• [Exercise instructions]
Filter the records, keeping every line that has the string "stands".

• [Supplied data]
◆ ◆ ◆ ◆
(** X13. The I/O of one sendPushNotification, whatever happens: at most one
    read of the tokens, at most one transport call, at most one bulk update
    and at most one bulk delete; a bulk write is only ever issued after the
    transport call of the same invocation (wherever a bulk write stands
    among the operations of the call, a transport call stands before it); no
    token document is inserted, saved or deleted by device. *)
Theorem send_io_budget :
  forall env st userId notification,
    exists evs,
      extends_by st (snd (sendPushNotification userId notification env st)) evs /\
      count is_token_read evs <= 1 /\
      count is_transport evs <= 1 /\
      count is_bulk_update evs <= 1 /\
      count is_bulk_delete evs <= 1 /\
      count is_registration_write evs = 0 /\
      (0 < count is_bulk_update evs + count is_bulk_delete evs ->
       count is_transport evs = 1) /\
      (forall before ev after,
          evs = before ++ ev :: after ->
          is_bulk_update ev || is_bulk_delete ev = true ->
          exists t, In t before /\ is_transport t = true).
Proof.
  intros env st userId notification.
  destruct (sendPushNotification userId notification env st) as [r st'] eqn:Hrun.
  simpl. apply send_shape in Hrun
    as (_ & succ & inv & pre & tail & _ & _ & Hext & Hpre & Htail).
  exists (pre ++ tail). split; [exact Hext|].
  assert (Horder : forall before ev after,
             pre ++ tail = before ++ ev :: after ->
             is_bulk_update ev || is_bulk_delete ev = true ->
             exists t, In t before /\ is_transport t = true).
  { intros before ev after Heq Hbulk.
    destruct Htail as [->|(uid & _ & Hd)].
    - exact (bulk_write_after_transport [] [] (or_introl eq_refl)
               pre before ev after Hpre Heq Hbulk).
    - exact (bulk_write_after_transport uid tail Hd pre before ev after Hpre Heq Hbulk). }
  rewrite !count_app.
  rewrite (count_pref_events is_token_read pre), (count_pref_events is_transport pre),
    (count_pref_events is_bulk_update pre), (count_pref_events is_bulk_delete pre),
    (count_pref_events is_registration_write pre);
    try exact Hpre; try (intros []; simpl; congruence).
  simpl.
  destruct Htail as [->|(uid & _ & [->|[->|(toks & msg & c & -> & Hc)]])];
    try (cbn; repeat split; try lia; exact Horder).
  destruct Hc as [->|[(s & ->)|[(i & ->)|(s & i & ->)]]]; cbn; repeat split;
    try lia; exact Horder.
Qed.

Lemma send_io_budget_witness :
  count is_transport
        (trace (snd (sendPushNotification (VStr (js "u1")) samplePayload
                                          (mixedEnv noFaults) threeTokens))) = 1
  /\ exists t,
       In t [EvPrefFindOne (js "u1"); EvTokFind (js "u1");
             EvTransport [js "token-a"; js "token-b"; js "token-c"]
                         (messageOfPayload samplePayload)]
       /\ is_transport t = true.
Proof.
  destruct (send_io_budget (mixedEnv noFaults) threeTokens (VStr (js "u1")) samplePayload)
    as (evs & Hext & _ & _ & _ & _ & _ & Hwrites & Horder).
  unfold extends_by in Hext. simpl app in Hext.
  split.
  - rewrite Hext. apply Hwrites. rewrite <- Hext. apply le_S, le_n.
  - apply (Horder _ (EvTokUpdateMany [js "token-a"]) [EvTokDeleteMany [js "token-c"]]);
      [|reflexivity].
    rewrite <- Hext. reflexivity.
Defined.

(** ** Registration *)

(** What any run of registerToken does to the collection. *)
Lemma registerToken_shape (env : Env) (st st' : Store) (userId token : jstring)
    (platform : Platform) (deviceId : option jstring) (r : Result TokenDoc) :
  registerToken userId token platform deviceId env st = (r, st') ->
  (* nothing written *)
  (fcm st' = fcm st /\ next_id st <= next_id st' /\ (forall d, r <> Ok d))
  \/
  (* the document that holds the token is rewritten *)
  (exists d,
      find (holds_token token) (fcm st) = Some d /\
      next_id st' = next_id st /\
      r = Ok (reassigned env d userId platform deviceId) /\
      fcm st' = List.map (fun x => if (tok_id x =? tok_id d)%nat
                                   then reassigned env d userId platform deviceId
                                   else x) (fcm st))
  \/
  (* a document is created *)
  (find (holds_token token) (fcm st) = None /\
   next_id st' = S (next_id st) /\
   exists kept,
     (kept = fcm st \/
      exists did, deviceId = Some did /\ did <> [] /\
                  kept = survivors (created env st userId token platform deviceId)
                                   did (fcm st)) /\
     ((fcm st' = kept /\ forall d, r <> Ok d) \/
      (fcm st' = kept ++ [created env st userId token platform deviceId] /\
       r = Ok (created env st userId token platform deviceId)))).
Proof.
  intros H. unfold registerToken, try_catch in H.
  match type of H with context [match ?m env st with _ => _ end] =>
    destruct (m env st) as [r0 st0] eqn:Hb end.
  assert (Hres : st' = st0 /\ (forall d, r0 = Ok d -> r = Ok d) /\
                 ((forall d, r0 <> Ok d) -> forall d, r <> Ok d)).
  { destruct r0 as [d|e]; unfold throw in H; inversion H; subst;
      (split; [reflexivity|]); split; try congruence;
      try (intros Hno0; exfalso; exact (Hno0 _ eq_refl)). }
  destruct Hres as (-> & Hok & Hno). clear H.
  unfold bind at 1, TokensDb.findOne, io in Hb.
  destruct (faults env (List.length (trace st))).
  { injection Hb as <- <-. left. simpl. split; [reflexivity|]. split; [lia|].
    apply Hno. discriminate. }
  cbv beta iota in Hb. change (fcm (log (EvTokFindOne token) st)) with (fcm st) in Hb.
  fold (holds_token token) in Hb.
  destruct (find (holds_token token) (fcm st)) as [d|] eqn:Hfind.
  - (* update in place *)
    unfold bind at 1, now in Hb. cbv beta iota in Hb.
    fold (reassigned env d userId platform deviceId) in Hb.
    set (d' := reassigned env d userId platform deviceId) in *.
    unfold bind at 1, TokensDb.save in Hb.
    unfold bind at 1, TokensDb.validate in Hb.
    destruct (is_empty (tok_userId d') || is_empty (tok_token d')).
    { unfold throw in Hb. injection Hb as <- <-. left. simpl.
      split; [reflexivity|]. split; [lia|]. apply Hno. discriminate. }
    unfold ret at 1 in Hb. cbv beta iota in Hb.
    assert (Hpre : TokensDb.preSave false d' = ret tt).
    { unfold TokensDb.preSave. destruct (tok_deviceId d'); reflexivity. }
    rewrite Hpre in Hb. unfold bind at 1, ret at 1 in Hb. cbv beta iota in Hb.
    unfold io in Hb.
    destruct (faults env (List.length (trace (log (EvTokFindOne token) st)))).
    + injection Hb as <- <-. left. simpl. split; [reflexivity|]. split; [lia|].
      apply Hno. discriminate.
    + unfold ret in Hb. injection Hb as <- <-. right. left. exists d.
      split; [reflexivity|]. split; [reflexivity|]. split; [now apply Hok|].
      reflexivity.
  - (* creation *)
    unfold bind at 1, now in Hb. cbv beta iota in Hb.
    unfold TokensDb.create in Hb.
    change (mkToken (next_id (log (EvTokFindOne token) st)) userId token platform
                    deviceId (clock env))
      with (created env st userId token platform deviceId) in Hb.
    set (doc := created env st userId token platform deviceId) in *.
    unfold bind at 1 in Hb.
    match type of Hb with context [TokensDb.save true doc env ?s] =>
      set (st1 := s) in *; destruct (TokensDb.save true doc env st1) as [rs st2] eqn:Hsave
    end.
    assert (Hst2 : next_id st2 = S (next_id st) /\
                   exists kept,
                     (kept = fcm st \/
                      exists did, deviceId = Some did /\ did <> [] /\
                                  kept = survivors doc did (fcm st)) /\
                     ((fcm st2 = kept /\ exists e, rs = Throw e) \/
                      (fcm st2 = kept ++ [doc] /\ rs = Ok tt))).
    { unfold TokensDb.save, bind at 1, TokensDb.validate in Hsave.
      destruct (is_empty (tok_userId doc) || is_empty (tok_token doc)).
      { unfold throw in Hsave. injection Hsave as <- <-. simpl.
        split; [reflexivity|]. exists (fcm st). split; [now left|]. left. eauto. }
      unfold ret at 1 in Hsave. cbv beta iota in Hsave. unfold bind at 1 in Hsave.
      destruct (TokensDb.preSave true doc env st1) as [rp stp] eqn:Hpre.
      assert (Hp : next_id stp = S (next_id st) /\
                   ((fcm stp = fcm st) \/
                    (exists did, deviceId = Some did /\ did <> [] /\
                                 fcm stp = survivors doc did (fcm st) /\ rp = Ok tt)) /\
                   (rp = Ok tt \/ (exists e, rp = Throw e) /\ fcm stp = fcm st)).
      { unfold TokensDb.preSave in Hpre.
        change (tok_deviceId doc) with deviceId in Hpre.
        destruct deviceId as [did|].
        - destruct (is_empty did) eqn:Hemp; cbn [negb andb] in Hpre.
          + unfold ret in Hpre. injection Hpre as <- <-. simpl. auto.
          + unfold io in Hpre.
            destruct (faults env (List.length (trace st1))).
            * injection Hpre as <- <-. simpl. split; [reflexivity|].
              split; [now left|]. right. eauto.
            * injection Hpre as <- <-. simpl. split; [reflexivity|].
              split; [|now left]. right. exists did.
              split; [reflexivity|]. split; [|split; reflexivity].
              intros ->. discriminate.
        - unfold ret in Hpre. injection Hpre as <- <-. simpl. auto. }
      destruct Hp as (Hn & Hkept & Hrp).
      destruct rp as [u|e].
      2:{ injection Hsave as <- <-. split; [exact Hn|].
          destruct Hrp as [Hrp|[_ Hsame]]; [discriminate|].
          exists (fcm st). split; [now left|]. left. eauto. }
      unfold io in Hsave.
      assert (Hkept' : exists kept,
                 fcm stp = kept /\
                 (kept = fcm st \/
                  exists did, deviceId = Some did /\ did <> [] /\
                              kept = survivors doc did (fcm st))).
      { exists (fcm stp). split; [reflexivity|].
        destruct Hkept as [E|(did & E1 & E2 & E3 & _)]; [now left|].
        right. exists did. auto. }
      destruct Hkept' as (kept & Hk & Hkk).
      destruct (faults env (List.length (trace stp))).
      { injection Hsave as <- <-. simpl. split; [exact Hn|].
        exists kept. split; [exact Hkk|]. left. eauto. }
      change (fcm (log (EvTokInsert (tok_token doc)) stp)) with (fcm stp) in Hsave.
      destruct (existsb (fun d => str_eqb (tok_token d) (tok_token doc)) (fcm stp)).
      { injection Hsave as <- <-. simpl. split; [exact Hn|].
        exists kept. split; [exact Hkk|]. left. eauto. }
      injection Hsave as <- <-. simpl. split; [exact Hn|].
      exists kept. split; [exact Hkk|]. right. rewrite Hk. auto. }
    destruct Hst2 as (Hn2 & kept & Hkk & Hout).
    right. right. split; [reflexivity|].
    destruct rs as [u|e].
    + unfold ret in Hb. injection Hb as <- <-.
      split; [exact Hn2|]. exists kept. split; [exact Hkk|].
      destruct Hout as [(_ & e & He)|(Hf & _)]; [discriminate|].
      right. split; [exact Hf | now apply Hok].
    + injection Hb as <- <-.
      split; [exact Hn2|]. exists kept. split; [exact Hkk|].
      destruct Hout as [(Hf & _)|(_ & He)]; [|discriminate].
      left. split; [exact Hf|]. apply Hno. discriminate.
Qed.

Lemma replace_by_id_keeps (f : TokenDoc -> TokenDoc) (d d' : TokenDoc) (l : list TokenDoc) :
  NoDup (List.map tok_id l) -> In d l ->
  tok_id d' = tok_id d -> tok_token d' = tok_token d ->
  List.map tok_token (List.map (fun x => if (tok_id x =? tok_id d)%nat then d' else x) l)
    = List.map tok_token l /\
  List.map tok_id (List.map (fun x => if (tok_id x =? tok_id d)%nat then d' else x) l)
    = List.map tok_id l.
Proof.
  intros Hnd Hin Hid Htok. rewrite !map_map.
  split; apply map_ext_in; intros x Hx;
    destruct (tok_id x =? tok_id d)%nat eqn:E; try reflexivity;
    apply Nat.eqb_eq in E;
    rewrite (NoDup_map_inj tok_id l x d Hnd Hx Hin E); assumption.
Qed.

Lemma holds_token_eq (token : jstring) (d : TokenDoc) :
  holds_token token d = true <-> tok_token d = token.
Proof. apply str_eqb_eq. Qed.

Lemma find_none_token (token : jstring) (l : list TokenDoc) :
  find (holds_token token) l = None -> ~ In token (List.map tok_token l).
Proof.
  intros Hnone Hin. apply in_map_iff in Hin as (d & Hd & Hin).
  pose proof (find_none _ _ Hnone d Hin) as Hno.
  apply holds_token_eq in Hd. congruence.
Qed.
◆ ◆ ◆ ◆
• [Reply to the task]
    transport call of the same invocation (wherever a bulk write stands
    among the operations of the call, a transport call stands before it); no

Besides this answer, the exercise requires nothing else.